[Stored data entries]
--- START ---

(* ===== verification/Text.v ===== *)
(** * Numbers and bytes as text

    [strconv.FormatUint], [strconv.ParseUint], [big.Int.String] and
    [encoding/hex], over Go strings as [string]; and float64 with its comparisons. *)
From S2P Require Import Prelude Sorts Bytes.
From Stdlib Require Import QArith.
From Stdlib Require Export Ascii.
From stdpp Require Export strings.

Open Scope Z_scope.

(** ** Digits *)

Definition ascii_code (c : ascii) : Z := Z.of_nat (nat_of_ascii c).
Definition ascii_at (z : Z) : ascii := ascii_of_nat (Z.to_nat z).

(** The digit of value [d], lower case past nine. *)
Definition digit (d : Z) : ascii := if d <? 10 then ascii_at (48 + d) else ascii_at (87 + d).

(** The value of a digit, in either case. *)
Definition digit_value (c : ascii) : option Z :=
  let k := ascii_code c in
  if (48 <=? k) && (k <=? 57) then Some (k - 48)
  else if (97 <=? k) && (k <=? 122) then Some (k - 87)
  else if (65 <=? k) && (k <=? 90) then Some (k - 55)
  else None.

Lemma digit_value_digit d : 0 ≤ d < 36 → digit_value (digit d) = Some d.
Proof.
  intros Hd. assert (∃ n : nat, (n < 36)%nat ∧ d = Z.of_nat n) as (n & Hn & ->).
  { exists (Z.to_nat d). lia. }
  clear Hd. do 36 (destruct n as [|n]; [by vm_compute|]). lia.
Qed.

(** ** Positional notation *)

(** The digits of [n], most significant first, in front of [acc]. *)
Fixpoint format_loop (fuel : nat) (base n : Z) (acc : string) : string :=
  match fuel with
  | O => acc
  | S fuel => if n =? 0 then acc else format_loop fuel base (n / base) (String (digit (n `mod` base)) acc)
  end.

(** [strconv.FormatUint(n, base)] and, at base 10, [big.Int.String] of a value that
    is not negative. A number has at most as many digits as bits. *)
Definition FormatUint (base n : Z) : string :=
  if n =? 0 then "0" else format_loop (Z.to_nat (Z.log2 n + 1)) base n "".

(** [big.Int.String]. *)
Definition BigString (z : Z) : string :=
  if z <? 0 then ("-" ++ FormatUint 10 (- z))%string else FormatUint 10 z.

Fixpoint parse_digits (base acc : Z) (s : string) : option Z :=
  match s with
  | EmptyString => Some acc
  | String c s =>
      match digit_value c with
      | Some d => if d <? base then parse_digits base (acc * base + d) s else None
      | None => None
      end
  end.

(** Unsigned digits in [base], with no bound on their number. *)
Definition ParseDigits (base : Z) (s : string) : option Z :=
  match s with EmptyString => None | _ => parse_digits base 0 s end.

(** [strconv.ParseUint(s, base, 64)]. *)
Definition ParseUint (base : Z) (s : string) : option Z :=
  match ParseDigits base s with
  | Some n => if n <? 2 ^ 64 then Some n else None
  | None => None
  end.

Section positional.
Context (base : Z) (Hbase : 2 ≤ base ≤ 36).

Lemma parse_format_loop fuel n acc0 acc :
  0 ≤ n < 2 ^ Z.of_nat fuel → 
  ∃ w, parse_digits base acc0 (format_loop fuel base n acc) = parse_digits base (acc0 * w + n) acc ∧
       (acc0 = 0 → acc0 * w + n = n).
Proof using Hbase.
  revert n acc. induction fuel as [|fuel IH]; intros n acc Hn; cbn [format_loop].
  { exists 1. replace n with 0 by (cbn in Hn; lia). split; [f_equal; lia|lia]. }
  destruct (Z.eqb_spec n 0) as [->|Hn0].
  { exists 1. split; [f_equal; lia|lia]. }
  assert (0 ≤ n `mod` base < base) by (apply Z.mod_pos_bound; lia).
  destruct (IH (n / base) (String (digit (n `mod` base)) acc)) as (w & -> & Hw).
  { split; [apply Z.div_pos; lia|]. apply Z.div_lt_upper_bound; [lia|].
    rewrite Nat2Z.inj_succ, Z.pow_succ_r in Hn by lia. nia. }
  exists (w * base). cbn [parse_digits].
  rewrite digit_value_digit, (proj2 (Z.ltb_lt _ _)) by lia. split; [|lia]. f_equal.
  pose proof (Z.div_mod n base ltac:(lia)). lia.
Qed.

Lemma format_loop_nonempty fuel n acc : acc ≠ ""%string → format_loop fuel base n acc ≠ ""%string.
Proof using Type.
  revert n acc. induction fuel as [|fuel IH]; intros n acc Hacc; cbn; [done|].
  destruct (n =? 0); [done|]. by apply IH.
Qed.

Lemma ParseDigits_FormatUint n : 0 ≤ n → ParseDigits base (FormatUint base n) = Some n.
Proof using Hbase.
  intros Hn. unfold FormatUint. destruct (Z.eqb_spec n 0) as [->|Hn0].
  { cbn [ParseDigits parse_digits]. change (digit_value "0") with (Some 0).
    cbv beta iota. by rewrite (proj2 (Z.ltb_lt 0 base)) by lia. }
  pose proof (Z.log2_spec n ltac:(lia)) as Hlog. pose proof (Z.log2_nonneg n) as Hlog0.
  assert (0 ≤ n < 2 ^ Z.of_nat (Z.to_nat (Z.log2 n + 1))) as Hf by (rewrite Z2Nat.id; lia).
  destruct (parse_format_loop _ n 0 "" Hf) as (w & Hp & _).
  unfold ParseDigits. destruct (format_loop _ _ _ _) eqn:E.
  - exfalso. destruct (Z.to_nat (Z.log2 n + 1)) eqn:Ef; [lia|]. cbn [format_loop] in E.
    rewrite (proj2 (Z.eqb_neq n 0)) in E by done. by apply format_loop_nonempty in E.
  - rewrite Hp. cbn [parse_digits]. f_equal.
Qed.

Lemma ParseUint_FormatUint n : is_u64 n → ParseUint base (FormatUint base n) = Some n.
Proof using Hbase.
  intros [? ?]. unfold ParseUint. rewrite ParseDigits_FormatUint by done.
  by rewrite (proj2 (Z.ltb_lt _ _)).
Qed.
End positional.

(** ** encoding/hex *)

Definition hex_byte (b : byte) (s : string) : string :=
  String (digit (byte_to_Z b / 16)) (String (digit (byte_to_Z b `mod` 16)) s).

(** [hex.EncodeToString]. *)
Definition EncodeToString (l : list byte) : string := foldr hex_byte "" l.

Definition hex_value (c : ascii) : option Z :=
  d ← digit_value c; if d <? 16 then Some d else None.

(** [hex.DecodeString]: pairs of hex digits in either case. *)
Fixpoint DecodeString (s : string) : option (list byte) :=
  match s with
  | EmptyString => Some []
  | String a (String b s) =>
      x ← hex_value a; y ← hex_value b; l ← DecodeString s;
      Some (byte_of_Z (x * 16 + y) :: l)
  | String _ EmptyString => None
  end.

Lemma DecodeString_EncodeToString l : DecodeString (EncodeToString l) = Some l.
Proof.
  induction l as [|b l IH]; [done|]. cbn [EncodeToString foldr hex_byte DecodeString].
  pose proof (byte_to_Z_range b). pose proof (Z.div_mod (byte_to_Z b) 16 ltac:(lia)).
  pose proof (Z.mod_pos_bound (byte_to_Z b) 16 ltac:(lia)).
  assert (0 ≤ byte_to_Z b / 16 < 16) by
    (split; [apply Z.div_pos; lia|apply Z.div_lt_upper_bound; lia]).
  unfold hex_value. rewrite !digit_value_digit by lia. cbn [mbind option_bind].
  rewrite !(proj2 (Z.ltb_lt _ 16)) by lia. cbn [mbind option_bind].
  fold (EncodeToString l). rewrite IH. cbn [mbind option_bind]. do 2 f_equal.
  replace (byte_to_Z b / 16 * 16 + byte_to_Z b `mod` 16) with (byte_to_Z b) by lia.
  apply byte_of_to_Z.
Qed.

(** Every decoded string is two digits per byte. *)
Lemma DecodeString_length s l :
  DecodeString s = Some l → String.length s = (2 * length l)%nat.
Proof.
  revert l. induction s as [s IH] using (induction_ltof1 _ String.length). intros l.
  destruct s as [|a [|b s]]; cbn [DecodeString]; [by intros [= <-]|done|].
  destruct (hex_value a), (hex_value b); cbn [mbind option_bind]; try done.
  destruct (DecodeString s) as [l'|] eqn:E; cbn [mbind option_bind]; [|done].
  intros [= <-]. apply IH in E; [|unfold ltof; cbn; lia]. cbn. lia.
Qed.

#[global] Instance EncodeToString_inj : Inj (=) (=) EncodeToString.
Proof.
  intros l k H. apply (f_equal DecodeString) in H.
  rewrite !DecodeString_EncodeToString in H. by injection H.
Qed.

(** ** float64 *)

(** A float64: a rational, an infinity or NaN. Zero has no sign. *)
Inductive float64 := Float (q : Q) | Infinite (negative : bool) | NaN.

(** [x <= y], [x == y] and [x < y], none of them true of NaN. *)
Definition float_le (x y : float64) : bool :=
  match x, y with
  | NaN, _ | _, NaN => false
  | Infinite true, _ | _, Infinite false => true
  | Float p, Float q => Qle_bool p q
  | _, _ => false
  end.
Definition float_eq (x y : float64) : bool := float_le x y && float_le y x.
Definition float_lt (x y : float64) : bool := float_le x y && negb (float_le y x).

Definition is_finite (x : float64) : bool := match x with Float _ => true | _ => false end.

--- END ---
--- START ---

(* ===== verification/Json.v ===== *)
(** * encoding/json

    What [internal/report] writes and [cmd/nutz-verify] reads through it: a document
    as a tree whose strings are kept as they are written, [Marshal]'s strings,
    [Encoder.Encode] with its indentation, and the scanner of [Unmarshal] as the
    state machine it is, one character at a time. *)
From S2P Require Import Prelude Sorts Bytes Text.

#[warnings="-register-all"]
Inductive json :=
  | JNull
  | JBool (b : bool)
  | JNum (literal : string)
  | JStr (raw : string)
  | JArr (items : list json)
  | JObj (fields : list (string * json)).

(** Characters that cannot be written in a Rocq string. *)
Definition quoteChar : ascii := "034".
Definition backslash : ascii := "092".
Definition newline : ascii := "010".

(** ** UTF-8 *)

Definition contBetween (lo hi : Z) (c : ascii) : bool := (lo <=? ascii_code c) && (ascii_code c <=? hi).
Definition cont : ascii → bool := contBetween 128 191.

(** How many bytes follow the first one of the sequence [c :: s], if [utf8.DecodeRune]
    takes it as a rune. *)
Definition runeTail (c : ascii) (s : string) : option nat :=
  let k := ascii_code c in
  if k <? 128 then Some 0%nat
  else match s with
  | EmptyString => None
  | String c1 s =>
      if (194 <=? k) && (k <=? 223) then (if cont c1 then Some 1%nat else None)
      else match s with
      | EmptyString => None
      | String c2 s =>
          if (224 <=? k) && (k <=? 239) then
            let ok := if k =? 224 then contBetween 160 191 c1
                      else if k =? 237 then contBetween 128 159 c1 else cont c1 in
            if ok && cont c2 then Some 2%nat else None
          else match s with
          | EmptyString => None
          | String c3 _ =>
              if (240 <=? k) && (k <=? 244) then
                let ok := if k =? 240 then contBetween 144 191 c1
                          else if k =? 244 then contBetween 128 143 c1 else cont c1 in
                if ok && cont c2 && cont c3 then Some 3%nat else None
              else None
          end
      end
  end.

--- END ---

Scan the entries for the word "most". Report each line that has it.

_Exercise output_.
(** The digits of [n], most significant first, in front of [acc]. *)
    is not negative. A number has at most as many digits as bits. *)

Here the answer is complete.